RSS
« Nous allons plaider pour de nouvelles mesures »
Avant le congrès de la FNSEA
Jura agricole et rural
Publié le:  26 mars 2009
Page 16 

Pour corriger les effets négatifs du bilan de santé, Jean-Michel Lemétayer demande à François Fillon la mise en place d’un dispositif d’accompagnement en matière de mesures rotationnelles et de fiscalité.

Les réactions suscitées par les annonces de Michel Barnier sur le bilan de santé de la Pac sont-elles apaisées ?

« Après les annonces de Michel Barnier, le 23 février dernier, les uns ont estimé que les évolutions des aides n’étaient pas suffisantes, alors que d’autres ont trouvé que la marche était trop forte, trop haute et trop brutale. Ces réactions étaient prévisibles dans la mesure où il a été extrêmement difficile de rapprocher les points de vue et les sensibilités sur de tels sujets ! Par ailleurs, nous travaillons à enveloppe fermée.
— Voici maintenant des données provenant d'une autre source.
Lemma extract_cell_positive_part (rate : rate_t) value p c l x :
  extract_cell rate value p c l x
  = extract_cell rate (assigned (positive_part value)) p c l x.
Proof.
  unfold extract_cell, assigned, positive_part.
  destruct (value (p, c, l, x)) as [v|]; [|reflexivity].
  destruct (Qltb 0 v) eqn:E; [rewrite E; reflexivity | reflexivity].
Qed.

(** X8.  Only the positive part of the solver's values matters: a variable
    left unset ([None]), zero or negative is treated exactly like 0, in all
    three returned tables. *)
Theorem unset_values_are_zero (d : demand_t) (cp : capacity_t) (rt : rate_t)
  (value : key4 -> option Q) :
  post_solve d cp rt value
  = post_solve d cp rt (assigned (positive_part value)).
Proof.
  unfold post_solve.
  assert (E : extract (Periods d) (Categories d) (Lines cp) (Products d)
                (m_rate (build_model d cp rt)) value
              = extract (Periods d) (Categories d) (Lines cp) (Products d)
                  (m_rate (build_model d cp rt))
                  (assigned (positive_part value))).
  { unfold extract.
    apply flat_map_ext. intros p. apply flat_map_ext. intros c.
    apply flat_map_ext. intros l. apply flat_map_ext. intros x.
    apply extract_cell_positive_part. }
  cbv zeta. rewrite E. reflexivity.
Qed.
Definition M (W A : Type) : Type := St W -> Outcome A * St W.

Definition ret {W A : Type} (a : A) : M W A := fun st => (Return a, st).

Definition throw {W A : Type} (e : JsError) : M W A := fun st => (Throw e, st).

Definition bind {W A B : Type} (m : M W A) (k : A -> M W B) : M W B :=
  fun st =>
    match m st with
    | (Return a, st') => k a st'
    | (Throw e, st') => (Throw e, st')
    | (OutOfFuel, st') => (OutOfFuel, st')
    end.

(** [try { m } catch (e) { handler e }] *)
Definition try_catch {W A : Type} (m : M W A) (handler : JsError -> M W A) : M W A :=
  fun st =>
    match m st with
    | (Throw e, st') => handler e st'
    | other => other
    end.

Notation "x <- m ;; k" := (bind m (fun x => k))
  (at level 100, m at next level, right associativity).
Notation "m ;;; k" := (bind m (fun _ => k))
  (at level 100, right associativity).

Definition emit {W : Type} (ev : Event) : M W unit :=
  fun st => (Return tt, mkSt (world st) (trace st ++ [ev])).

(** A record as the driver hands it to its caller. *)
Record Row (J : Type) := mkRow {
  partition : string;
  key : string;
  revision : option string;
  document : J
}.
Arguments mkRow {J} _ _ _ _.
Arguments partition {J} _.
Arguments key {J} _.
Arguments revision {J} _.
Arguments document {J} _.

(** The [Context] a connection is made with. [env] is the [Environment]
    object, [log] tells whether a logger is supplied. *)
Record Context := {
  env : option (gmap string string);
  log : bool;
  signal : option AbortSignal
}.

(** [env?.name] *)
Definition envVar (e : option (gmap string string)) (name : string) : option string :=
  match e with
  | Some m => m !! name
  | None => None
  end.

(** ** Remote call layer *)

Section RemoteCall.
Context {W : Type} `{Runtime W}.
(** The chain of replacements, up to [trim]. *)
Definition strip (playerName : jsstring) : jsstring :=
  let s := replaceAll (enclosed 40 41) [] playerName in
  let s := replaceAll (enclosed 91 93) [] s in
  let s := replaceAll (enclosed 123 125) [] s in
  let s := replaceAll (Class (anyOf [LRM; 60; 62]%N)) [] s in
  let s := replaceFirst trailingGo [] s in
  let s := replaceFirst trailingHyphen [] s in
  let s := replaceAll (Class (anyOf emojiUnits)) [] s in
  trim (collapseSpaces s).

(** [word.charAt(0).toUpperCase() + word.slice(1)] *)
Definition capitalize (word : jsstring) : jsstring :=
  toUpperCase (charAt0 word) ++ slice1 word.

Definition cleanPlayerName (playerName : jsstring) : jsstring :=
  match strip playerName with
  | [] => []
  | (_ :: _) as cleaned =>
    join (js " ") (map capitalize (split 32 (toLowerCase cleaned)))
  end.

(** ** normalizePlayerName *)

(** [word.charAt(0).toUpperCase() + word.slice(1).toLowerCase()] *)
Definition titleCase (word : jsstring) : jsstring :=
  toUpperCase (charAt0 word) ++ toLowerCase (slice1 word).

Definition titleCaseWords (s : jsstring) : jsstring :=
  join (js " ") (map titleCase (split 32 s)).

(** The loop over the alias entries: the first entry whose lower-cased key
    is the text. *)
Fixpoint findAlias (aliases : list (jsstring * jsstring)) (normalized : jsstring)
    : option jsstring :=
  match aliases with
  | [] => None
  | (alias, mainName) :: aliases' =>
    if eqb (toLowerCase alias) normalized then Some mainName
    else findAlias aliases' normalized
  end.

Section Aliases.

(** The alias table; [playerAliases] in the source. *)
Variable aliases : list (jsstring * jsstring).

Definition normalizePlayerName (cleanName : jsstring) : jsstring :=
  let normalized := toLowerCase (trim (collapseSpaces cleanName)) in
  match findAlias aliases normalized with
  | Some mainName => mainName
  | None => titleCaseWords cleanName
  end.

(** ** processPlayers *)

(** A [Map<string, PlayerStats>]: entries in insertion order. *)
Definition PlayerMap := list (jsstring * PlayerStats).
(** X21. Where the patches have room, the data that [create_test_data]
    returns is, on frame [i] with the shifts [(shift_x, shift_y)] of
    that frame: the uniform background at every pixel that no patch
    covers, and at a covered pixel the entry of the last patch (in the
    order of the offsets) that covers it, a patch with its corner at
    [(offx + shift_x, offy + shift_y)]; the patches are drawn from the
    generator one after the other, frame by frame, after the
    background. *)
Theorem test_data_pixels
    (nx ny : Z) (nt : nat) (sx sy : Z) (offxs offys : list Z)
    (maxx maxy noise_std : Q) (seed : Z) :
  0 <= seed < 2 ^ 32 -> 0 <= nx -> 0 <= ny -> 2 <= sx -> 2 <= sy ->
  (0 <= noise_std)%Q -> (0 <= maxx)%Q -> (0 <= maxy)%Q ->
  Forall (Z.le 0) offxs -> Forall (Z.le 0) offys ->
  Forall (fun o => fst o + py_round maxx + sx <= nx
                   /\ snd o + py_round maxy + sy <= ny)
         (zip offxs offys) ->
  exists dat,
    create_test_data nx ny nt sx sy offxs offys maxx maxy noise_std seed
    = Ok (dat, Simulate.shift_profile maxx nt, Simulate.shift_profile maxy nt)
    /\ forall (i : nat) (shift_x shift_y x y : Z),
         Simulate.shift_profile maxx nt !! i = Some shift_x ->
         Simulate.shift_profile maxy nt !! i = Some shift_y ->
         (Forall (fun o => ~ on_patch sx sy (fst o + shift_x) (snd o + shift_y) x y)
                 (zip offxs offys) ->
          item dat [x; y; Z.of_nat i]
          = fst (background nx ny nt noise_std seed) [x; y; Z.of_nat i])
         /\ (forall (j : nat) (o : Z * Z),
               zip offxs offys !! j = Some o ->
               on_patch sx sy (fst o + shift_x) (snd o + shift_y) x y ->
               Forall (fun o' => ~ on_patch sx sy (fst o' + shift_x) (snd o' + shift_y) x y)
                      (drop (S j) (zip offxs offys)) ->
               item dat [x; y; Z.of_nat i]
               = fst (normal
                        (rng_after sx sy noise_std
                           (i * length (zip offxs offys) + j)
                           (snd (background nx ny nt noise_std seed)))
                        1 noise_std [sx; sy])
                     [x - (fst o + shift_x); y - (snd o + shift_y)]).
Proof.
  intros Hseed Hnx Hny Hsx Hsy Hnoise Hmaxx Hmaxy Hoffxs Hoffys Hroom.
  rewrite (create_test_data_unfold nx ny nt sx sy offxs offys maxx maxy noise_std seed)
    by done.
  destruct (place_frames_fit nx ny nt sx sy noise_std Hsx Hsy Hnoise
              (zip offxs offys) 0
              (zip (Simulate.shift_profile maxx nt) (Simulate.shift_profile maxy nt))
              ({| shape := [nx; ny; Z.of_nat nt];
                  item := fst (background nx ny nt noise_std seed) |},
               snd (background nx ny nt noise_std seed)))
    as (d & -> & _ & Hkeep & Hpatch); [done|by rewrite shifts_length| |].
  { by apply room_everywhere. }
  cbn [fst snd rbind] in *. exists d. split; [done|].
  intros i shift_x shift_y x y Hx Hy.
  assert (zip (Simulate.shift_profile maxx nt) (Simulate.shift_profile maxy nt) !! i
          = Some (shift_x, shift_y)) as Hi.
  { apply lookup_zip_with_Some. by exists shift_x, shift_y. }
  split.
  - intros Hfree. apply Hkeep. intros k sh Hk Ht.
    apply Nat2Z.inj in Ht. cbn [Nat.add] in Ht. subst k.
    rewrite Hi in Hk. by injection Hk as <-.
  - intros j o Hj Hon Hlater.
    exact (Hpatch i (shift_x, shift_y) j o x y Hi Hj Hon Hlater).
Qed.
(** X3. In a reachable store the ids of the ledger rows increase strictly
    with the insertion order and lie below the AUTO_INCREMENT counter: no id
    is used twice. *)
Theorem ledger_ids_increasing s :
  reachable s →
  StronglySorted Z.lt (m_id <$> stock_movements s) ∧
  NoDup (m_id <$> stock_movements s) ∧
  Forall (λ m, m_id m < next_movement_id s) (stock_movements s).
Proof.
  intros (s0 & [Hm _] & Hsteps).
  assert (ids_increasing s0) as Hinit.
  { unfold ids_increasing. rewrite Hm. split; constructor. }
  assert (ids_increasing s) as [Hsorted Hbelow].
  { clear Hm. induction Hsteps as [|s1 s2 s3 Hstep _ IH]; [done|].
    apply IH.
    destruct (step_micro _ _ Hstep) as [(now & flag & ->)|Hmicro]; [done|].
    apply (rtc_micro_invariant ids_increasing s1 s2);
      [intros x y; apply micro_ids | done | done]. }
  split_and!; [done| |done].
  clear -Hsorted. induction Hsorted as [|x l _ IH Hx]; constructor; [|done].
  intros Hin. rewrite Forall_forall in Hx. specialize (Hx _ Hin). lia.
Qed.

Lemma micro_refers s s' :
  micro s s' →
  Forall (refers_to_rows s) (stock_movements s) →
  Forall (refers_to_rows s') (stock_movements s').
Proof.
  destruct 1 as [p s m s' H|s s' H]; intros Hall.
  - pose proof H as (_ & _ & [Hv Hl]%check_foreign_keys_Ok & -> & _)
      %createMovement_Ok.
    apply createMovement_effect in H as (-> & _ & Hc & _).
    assert (∀ x, refers_to_rows s x → refers_to_rows s' x) as Hmono.
    { intros x. unfold refers_to_rows, variant_exists, location_exists.
      by rewrite Hc. }
    apply Forall_app. split.
    + eapply Forall_impl; [exact Hall|exact Hmono].
    + constructor; [|constructor]. apply Hmono. by split.
  - destruct H as (-> & _ & _ & Hv & Hl & _).
    eapply Forall_impl; [exact Hall|]. intros x [Hx1 Hx2]. split; auto.
Qed.
Definition RecordUserIDSet (me : Metrics) (userLabels : pbsmetrics.UserLabels)
  : result Metrics :=
  map_result (set_userID me) (withAdd (userID me) (resolveUserSyncLabels userLabels) 1).

End prometheusmetrics.

(** ** metrics.go *)

Module metricsconfig.

(** MultiMetricsEngine logs metrics to multiple metrics databases. The type
    is a slice of interface values; [B] is the type of the values it holds. *)
Definition MultiMetricsEngine (B : Type) : Type := list B.

Section Multi.
Context {B : Type} {engineB : pbsmetrics.MetricsEngine B}.

(** Each of the 22 methods of [MultiMetricsEngine] is the same loop,
<<
    for _, thisME := range *me { thisME.M(args) }
>>
    with the method [M] and its arguments the event [ev]. A panic of
    [thisME.M(args)] leaves the loop and the method: nothing in the file
    recovers it. *)
Fixpoint Multi_record (ev : pbsmetrics.Event) (me : MultiMetricsEngine B)
  : result (MultiMetricsEngine B) :=
  match me with
  | [] => Returned []
  | thisME :: rest =>
      match pbsmetrics.record ev thisME with
      | Returned thisME' => map_result (cons thisME') (Multi_record ev rest)
      | Panicked thisME' => Panicked (thisME' :: rest)
      end
  end.

End Multi.

(** DummyMetricsEngine is a Noop metrics engine in case no metrics are
    configured. *)
Inductive DummyMetricsEngine : Type := Dummy.

Definition Dummy_record (ev : pbsmetrics.Event) (me : DummyMetricsEngine)
  : result DummyMetricsEngine := Returned me.

(** MockMetricsData will have fields to update via the MetricsEngine
    interface methods. *)
Record MockMetricsData : Type := { DNSLookupTimer : float }.

(** [type MockMetricsEngine func() *MockMetricsData]: a function value, which
    is nil ([None]) or a closure over the data it returns ([Some]). *)
Definition MockMetricsEngine : Type := option MockMetricsData.

(** The argument is a pointer, nil being [None]. *)
Definition NewMockMetricsEngine (metricsData : option MockMetricsData) : MockMetricsEngine :=
  let metricsData :=
    match metricsData with
    | None => {| DNSLookupTimer := 0 |}
    | Some d => d
    end in
  Some metricsData.

(** Every method is a noop but RecordDNSTime, which calls the function value
    (a nil function value panics when called) and adds one to the timer. *)
Definition Mock_record (ev : pbsmetrics.Event) (metricData : MockMetricsEngine)
  : result MockMetricsEngine :=
  match ev with
  | pbsmetrics.RecordDNSTime dnsLookupTime =>
      match metricData with
      | None => Panicked None
      | Some d => Returned (Some {| DNSLookupTimer := (DNSLookupTimer d + 1.00)%float |})
      end
  | _ => Returned metricData
  end.

Global Instance Dummy_engine : pbsmetrics.MetricsEngine DummyMetricsEngine := Dummy_record.
Global Instance Mock_engine : pbsmetrics.MetricsEngine MockMetricsEngine := Mock_record.
Global Instance Multi_engine {B : Type} `{!pbsmetrics.MetricsEngine B}
  : pbsmetrics.MetricsEngine (MultiMetricsEngine B) := Multi_record.

(** What influxdb.InfluxDB is started with, in a goroutine of its own. *)
Record InfluxReporter : Type := {
  ir_interval : Z;
  ir_url : string;
  ir_database : string;
  ir_username : string;
  ir_password : string;
}.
En ce qui me concerne, je me suis attaché à préserver l’unité de la FNSEA. Aujourd’hui, j’essaie de prendre le maximum de recul et de ne pas mettre de l’huile sur le feu, d'autant que je peux comprendre les positions des uns et des autres. Ce que je voudrais surtout dire, c’est qu’au-delà du débat sur la gestion des aides, d’autres dossiers ont autant d’importance et même plus sur la formation du revenu des agriculteurs : je veux parler des prix ! Quelques dizaines d’euros sur le prix du cochon pèsent beaucoup plus que quelques dizaines d’euros sur les DPU, c'est une réalité à prendre en compte ».

Qu’attendez-vous aujourd’hui des Pouvoirs publics et notamment du Premier ministre qui interviendra au Congrès de la FNSEA ?

« Sur la réforme de la Pac, nous allons plaider auprès du ministère de l’Agriculture et du Gouvernement pour la mise en œuvre de mesures d’accompagnement.
Nous demandons à ce que des mesures rotationnelles puissent être prises dans le cadre du deuxième pilier de la Pac pour prendre en compte la situation des agriculteurs les plus pénalisés, notamment dans les zones intermédiaires.

Ce type de mesure pourrait apporter une réponse adaptée en terme de complément de soutien. Nous estimons également qu’il y a une carte à jouer à travers la fiscalité. Nous réfléchissons à l'extension de la dotation pour aléas aux risques économiques, c'est-à-dire qui prenne en compte la variation des prix ».

Les mesures annoncées préparent-elles à l’échéance 2013 ?

« Tout le monde est conscient que la France a une position originale dans une Europe où la très grande majorité des États membres a fait le choix de l'aide unique à l'hectare. Mais, l’agriculture française est diverse et nécessite une approche différenciée.

C'est la raison pour laquelle nous devions faire bouger les lignes et nous mettre dans une perspective de l’après 2013 pour légitimer les aides auprès de l’opinion. Ce n’est pas en restant accroché à la réforme de 1992 qu’on y serait parvenu. Dire la vérité, toute la vérité n'est pas chose aisée, mais c'est la condition de la confiance. Je l'assume ».

Les producteurs de lait et de porc traversent une période difficile. Quelles solutions préconisez-vous pour sortir de la crise ?

« Dans le secteur laitier, il y a une crise terrible qui s’annonce. Il n’y a pas d’autre alternative que la maîtrise de la production. La Commission de Bruxelles doit revenir sur sa volonté d’augmenter les quotas laitiers coûte que coûte. Quelle bêtise d’augmenter la production quand il n’y a pas de marché !

Quant aux ministres de l’Agriculture, ils doivent prendre leurs responsabilités.
J’espère qu’ils seront courageux pour prendre les décisions idoines. Il est tout à fait possible de revenir aujourd’hui sur des mesures qui ont été prises pour la prochaine campagne qui démarre le 1er avril. J’attends également des entreprises qu’elles fassent preuve de sagesse en terme de volumes et de prix.

Quant au secteur porc, j’espère que des décisions seront prises à Bruxelles en matière de gestion du marché. Ce qui n’exonère pas les entreprises. Les différents acteurs, producteurs, abatteurs et distributeurs doivent se mettre autour de la table pour dire de quelle manière ils envisagent de sortir de la crise. La FNSEA ne laissera pas faire.»